Tudo ecoava naquele lugar de uma maneira tétrica.
Você não pode deixar isso tomar conta de você, seu idiota, Vitor pensou, sentindo sua garganta seca como pão velho. Sabia que era tudo coisa de sua cabeça. Sabia disso da mesma forma que a maioria das crianças sabem que o monstro dentro do armário não passa de simples imaginação. Como sabemos, mesmo depois de velhos, que deixar os pés descobertos não apresenta perigo algum. Ainda assim, fechamos as portas dos armários e nos cobrimos inteiros... só por precaução. Porque sabemos que, enquanto não o fizermos, o monstro irá crescer dentro de nossa mente. Até o ponto em que poderemos ouvi-lo respirando por trás dos cabides. Se aproximando...

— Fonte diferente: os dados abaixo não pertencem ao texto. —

(** * js-ipld 0.22: the IPLD resolver ([src/index.js])

    A shallow embedding of [IPLDResolver]: the codec registry
    ([addFormat], [removeFormat], [_getFormat]), the path resolver
    ([resolve]), the bulk writer ([put]), the remover ([remove]) and the
    tree enumerator ([tree]).

    JavaScript values are an inductive type, the mutable fields of the
    resolver and of each iterator closure are explicit state, and every
    call to an injected collaborator (block service, loader) is appended
    to a trace.  [throw] and rejected promises are the [Err] outcome of a
    state-and-error monad; state changes made before a throw persist, as
    they do in JavaScript. *)

From Stdlib Require Import ZArith Ascii String List.
From stdpp Require Import base option gmap strings list pretty.

Set Warnings "-register-all".
Local Open Scope string_scope.
Local Open Scope Z_scope.

(** ** JavaScript values *)

(** A [cids] instance: [version], [codec] (a codec name in cids 0.5) and
    [multihash] are its own enumerable properties. *)
Record CID := mkCID {
  cid_version : Z;
  cid_codec : string;
  cid_multihash : string
}.

#[global] Instance CID_eq_dec : EqDecision CID.
Proof. solve_decision. Defined.

Inductive jsval :=
  | VUndefined
  | VNull
  | VBool (b : bool)
  | VNum (n : Z)
  | VStr (s : string)
  | VCID (c : CID)
  | VObj (fields : list (string * jsval))
  | VArr (items : list jsval).

(** [Buffer] contents. *)
Definition bytes := string.

(** An [ipfs-block]. *)
Record Block := mkBlock {
  block_data : bytes;
  block_cid : CID
}.

#[global] Instance Block_eq_dec : EqDecision Block.
Proof. solve_decision. Defined.

(** What can be thrown.  [ExtError] is any failure of a collaborator
    (block service, codec, loader), propagated verbatim. *)
Inductive error :=
  | TypeError (msg : string)
  | ArgError (msg : string)
  | ResolverExists (codec : Z)
  | NoResolverFound (codec : option Z)
  | CodecNotFound (name : string)
  | InvalidCID
  | ExtError (msg : string).

Inductive result (A : Type) :=
  | Ok (a : A)
  | Err (e : error).
Arguments Ok {A} a.
Arguments Err {A} e.

(** [CID.isCID]. *)
Definition isCID (v : jsval) : bool :=
  match v with VCID _ => true | _ => false end.

(** The boolean a value converts to in a condition. *)
Definition truthy (v : jsval) : bool :=
  match v with
  | VUndefined | VNull => false
  | VBool b => b
  | VNum n => negb (n =? 0)
  | VStr s => negb (String.eqb s "")
  | VCID _ | VObj _ | VArr _ => true
  end.

(** [typeof v === 'object']; [typeof null] is ['object'] too. *)
Definition typeof_is_object (v : jsval) : bool :=
  match v with
  | VNull | VCID _ | VObj _ | VArr _ => true
  | _ => false
  end.

Fixpoint assoc (k : string) (fields : list (string * jsval)) : option jsval :=
  match fields with
  | [] => None
  | (k', v) :: rest => if String.eqb k k' then Some v else assoc k rest
  end.

Definition index_keys (n : nat) : list string :=
  map (fun i => pretty (N.of_nat i)) (seq 0 n).

(** [Object.keys(v)]: the own enumerable property names.  [null] and
    [undefined] cannot be converted to an object; a string has one index
    key per character; numbers and booleans have none. *)
Definition Object_keys (v : jsval) : result (list string) :=
  match v with
  | VUndefined | VNull =>
      Err (TypeError "Cannot convert undefined or null to object")
  | VBool _ | VNum _ => Ok []
  | VStr s => Ok (index_keys (String.length s))
  | VCID _ => Ok ["version"; "codec"; "multihash"]
  | VObj fields => Ok (map fst fields)
  | VArr items => Ok (index_keys (List.length items))
  end.

(** ['/' in v]: the right operand of [in] must be an object. *)
Definition slash_in (v : jsval) : result bool :=
  match v with
  | VObj fields => Ok (bool_decide (is_Some (assoc "/" fields)))
  | VCID _ | VArr _ => Ok false
  | _ => Err (TypeError "Cannot use 'in' operator to search for '/'")
  end.

(** [v['/']] on a value that is neither [null] nor [undefined]. *)
Definition get_slash (v : jsval) : jsval :=
  match v with
  | VObj fields => default VUndefined (assoc "/" fields)
  | _ => VUndefined
  end.

(** ** The state-and-error monad *)

Definition M (S A : Type) : Type := S -> result A * S.

Definition ret {S A} (a : A) : M S A := fun s => (Ok a, s).

Definition throw {S A} (e : error) : M S A := fun s => (Err e, s).

Definition bind {S A B} (m : M S A) (k : A -> M S B) : M S B :=
  fun s =>
    match m s with
    | (Ok a, s') => k a s'
    | (Err e, s') => (Err e, s')
    end.

Definition lift_result {S A} (r : result A) : M S A :=
  fun s => (r, s).

Definition get_state {S} : M S S := fun s => (Ok s, s).

Definition modify {S} (f : S -> S) : M S unit := fun s => (Ok tt, f s).

Notation "'let*' x ':=' c 'in' k" := (bind c (fun x => k))
  (at level 10, x pattern, c at level 100, k at level 200).
Notation "c ';;' k" := (bind c (fun _ => k))
  (at level 100, right associativity).

(** ** Formats and collaborators *)

(** What a codec's [resolver.resolve] calls back with, and what a step of
    [resolve] emits. *)
Record Step := mkStep {
  remainderPath : string;
  value : jsval
}.

(** [format.resolver]: [resolve_in_node] is its [resolve], [tree_of_node]
    its [tree] (the short names are the resolver's own methods below);
    the path handed to [isLink] is [undefined] when the buffer of [tree]
    was empty. *)
Record Resolver := mkResolver {
  multicodec : string;
  resolve_in_node : bytes -> string -> result Step;
  tree_of_node : bytes -> result (list string);
  isLink : bytes -> option string -> result jsval
}.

Ele só queria um lugar para fazer exercícios. Agora que chegara ao primeiro ano do ensino médio, ter um corpo legal parecia ter começado a fazer sentido. E um exercício ou outro não fariam mal. Então, tendo uma piscina no próprio prédio, por que não? Seria de graça. Foi o que ele pensou, mas, agora, parado ali ouvindo a água gotejar nos banheiros e o motor ronronar, não parecia mais uma boa ideia. Não parecia mesmo uma boa ideia.
De qualquer modo, ele tirou a camisa e jogou-a no chão junto da toalha. De sunga, ele respirou fundo e, de uma só vez, pulou na piscina.

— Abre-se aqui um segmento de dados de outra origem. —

(** The collaborators.  Each answer may depend on the whole world so far. *)
Record Env := {
  (** [TwitterSearchScraper(query).get_items()]: the posts it yields and
      the exception that ends the iteration, if one does. *)
  get_items : string -> list Tweet.t * option exn;
  session_get : World -> string -> http_reply;
  extract_info : World -> string -> string -> option string -> yt_reply;
  (** Whether Ctrl-C arrives during the [time.sleep] about to start. *)
  sleep_interrupted : World -> Z -> bool
}.

(** Computations that may raise and that change the world. *)
Definition M (A : Type) : Type := World -> result A * World.

Definition ret {A} (a : A) : M A := fun w => (Ok a, w).
Definition raise {A} (e : exn) : M A := fun w => (Raise e, w).
Definition bind {A B} (c : M A) (k : A -> M B) : M B :=
  fun w => match c w with
           | (Ok a, w') => k a w'
           | (Raise e, w') => (Raise e, w')
           end.

Notation "x <- c ;; k" := (bind c (fun x => k))
  (at level 90, c at next level, right associativity).
Notation "c ;;; k" := (bind c (fun _ => k))
  (at level 90, right associativity).

Definition log (e : event) : M unit :=
  fun w => (Ok tt, {| fs := fs w; trace := trace w ++ [e] |}).

Definition put_file (path content : string) : M unit :=
  fun w => (Ok tt, {| fs := <[path := content]> (fs w); trace := trace w |}).

(** [Path.exists()] *)
Definition path_exists (path : string) : M bool :=
  fun w => (Ok (bool_decide (is_Some (fs w !! path))), w).

(** [time.sleep]; only Ctrl-C can cut it short. *)
Definition sleep (env : Env) (millis : Z) : M unit :=
  fun w =>
    let w' := {| fs := fs w; trace := trace w ++ [ESleep millis] |} in
    if sleep_interrupted env w millis then (Raise KeyboardInterrupt, w')
    else (Ok tt, w').

(* ===================================================================== *)
(** * Paths *)
(* ===================================================================== *)

(** [Path(s).name]: the last component, empty and dot components being
    dropped by [pathlib]. *)
Definition path_name (s : string) : string :=
  default EmptyString
    (last (filter (fun c => c <> EmptyString /\ c <> ".") (Py.split_on "/" s))).
Lemma addFavorite_duplicate (d : Disk) (name projectId : string) (i : nat)
    (user : User.t) (favorites : list string) :
  name ≠ "" → projectId ≠ "" →
  first_at (λ v, User.username v = Json.Str name) (readUsers d) i user →
  User.favorites user = Some favorites →
  projectId ∈ favorites →
  addFavorite (FavoriteBody.mk (Some name) (Some projectId)) d =
  match resolveProject projectId (readProjects d) with
  | None => (status_json 404 (failure "Project not found."), d)
  | Some _ => (status_json 409 (failure "Project already in favorites."), d)
  end.
Proof.
  intros Hn Hp Hf Hfav Hin.
  destruct (proj1 (findIndex_first_at _ _ _ _) Hf) as [Hi Hl].
  unfold addFavorite. cbv zeta. cbn [FavoriteBody.username FavoriteBody.projectId].
  rewrite (truthy_Some _ Hn), (truthy_Some _ Hp). cbn [negb orb].
  change (str (Some name)) with name.
  change (str (Some projectId)) with projectId.
  rewrite Hi, Hl, Hfav. change (default [] (Some favorites)) with favorites.
  unfold includes.
  by rewrite (bool_decide_eq_true_2 _ Hin).
Qed.

Lemma removeFavorite_absent (d : Disk) (name projectId : string) (i : nat)
    (user : User.t) :
  name ≠ "" →
  first_at (λ v, User.username v = Json.Str name) (readUsers d) i user →
  User.favorites user = None
  ∨ (∃ favorites, User.favorites user = Some favorites
                  ∧ projectId ∉ favorites) →
  ∃ m, removeFavorite projectId (Some name) d
       = (status_json 404 (failure m), d).
Proof.
  intros Hn Hf Hfav.
  destruct (proj1 (findIndex_first_at _ _ _ _) Hf) as [Hi Hl].
  unfold removeFavorite. cbv zeta.
  rewrite (truthy_Some _ Hn). cbn [negb].
  change (str (Some name)) with name. rewrite Hi, Hl.
  destruct Hfav as [->|(favorites & -> & Hnotin)]; [by eexists|].
  rewrite (proj2 (findIndex_None (λ f, f = projectId) favorites)).
  - by eexists.
  - intros x Hx ->. done.
Qed.
(** X2: on a manager of the right shape [advanceClock] moves the hand round
    the frames and touches nothing else: after [k] calls the hand is [k]
    frames further modulo [numBufs], always below [numBufs], and [numBufs]
    calls bring the manager back to the state it was in. *)
Theorem advanceClock_cycle s :
  shape_ok (mgr s) →
  advance_n (N.to_nat (numBufs (mgr s))) s = s ∧
  ∀ k : nat,
    clockHand (mgr (advance_n k s))
      = (clockHand (mgr s) + N.of_nat k) mod numBufs (mgr s) ∧
    clockHand (mgr (advance_n k s)) < numBufs (mgr s) ∧
    set_clockHand (clockHand (mgr s)) (mgr (advance_n k s)) = mgr s.
Proof.
  intros Hs. pose proof Hs as (Hn & Hl & Hp & Hh). split.
  - rewrite advance_n_hand by done. rewrite N2Nat.id.
    replace (clockHand (mgr s) + numBufs (mgr s))
      with (clockHand (mgr s) + 1 * numBufs (mgr s)) by lia.
    rewrite N.Div0.mod_add, N.mod_small by done. by destruct s as [[] ? ?].
  - intros k. rewrite advance_n_hand by done. cbn. split_and!; [done| |].
    + apply N.mod_upper_bound. lia.
    + by destruct s as [[] ? ?].
Qed.

(** *** The loop of [allocBuf] *)

(** X3: for a pool size that fits [std::uint32_t] the [while (true)] loop of
    [allocBuf] ends after at most [numBufs] passes over pinned frames and
    one pass over each other frame: the model never runs out of fuel, and
    running the loop with any larger bound gives the same outcome and
    state. *)
Theorem allocBuf_terminates s :
  numBufs (mgr s) < 2 ^ 32 →
  (allocBuf s).1 ≠ OutOfFuel ∧
  ∀ k : nat, (allocBuf_fuel (mgr s) ≤ k)%nat → allocBuf_loop k 0 s = allocBuf s.
Proof.
  intros Hn. pose proof (allocBuf_total s Hn) as Hend. split; [done|].
  intros k Hk. destruct (allocBuf s) as [r s'] eqn:Hrun.
  eapply allocBuf_loop_fuel; [exact Hrun|done|done].
Qed.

Seu corpo foi envolvido pela água fria e pegajosa. Em um instante, o mundo afundou em um silêncio abafado e distorcido. Os músculos de seu corpo contraíram-se de uma só vez ao toque da água gelada. Ele abriu os olhos. Ali estava ele, afundando pesadamente enquanto as paredes da piscina corriam ao seu lado como as paredes opressoras de um cofre. A água turva e esverdeada balançava diante de si e, abaixo dele, o ralo circular da piscina o observava como um olho ciclópico cravado nos azulejos.
Ele voltou para superfície, chacoalhando o cabelo e cuspindo água. O som do mundo voltou a ressoar em seus ouvidos. A água da piscina agora balançando-se pelas bordas, o motor, os pingos de água caindo e caindo e caindo sem parar há sabe-se lá quantos anos. Os passos. Ele mergulhou outra vez.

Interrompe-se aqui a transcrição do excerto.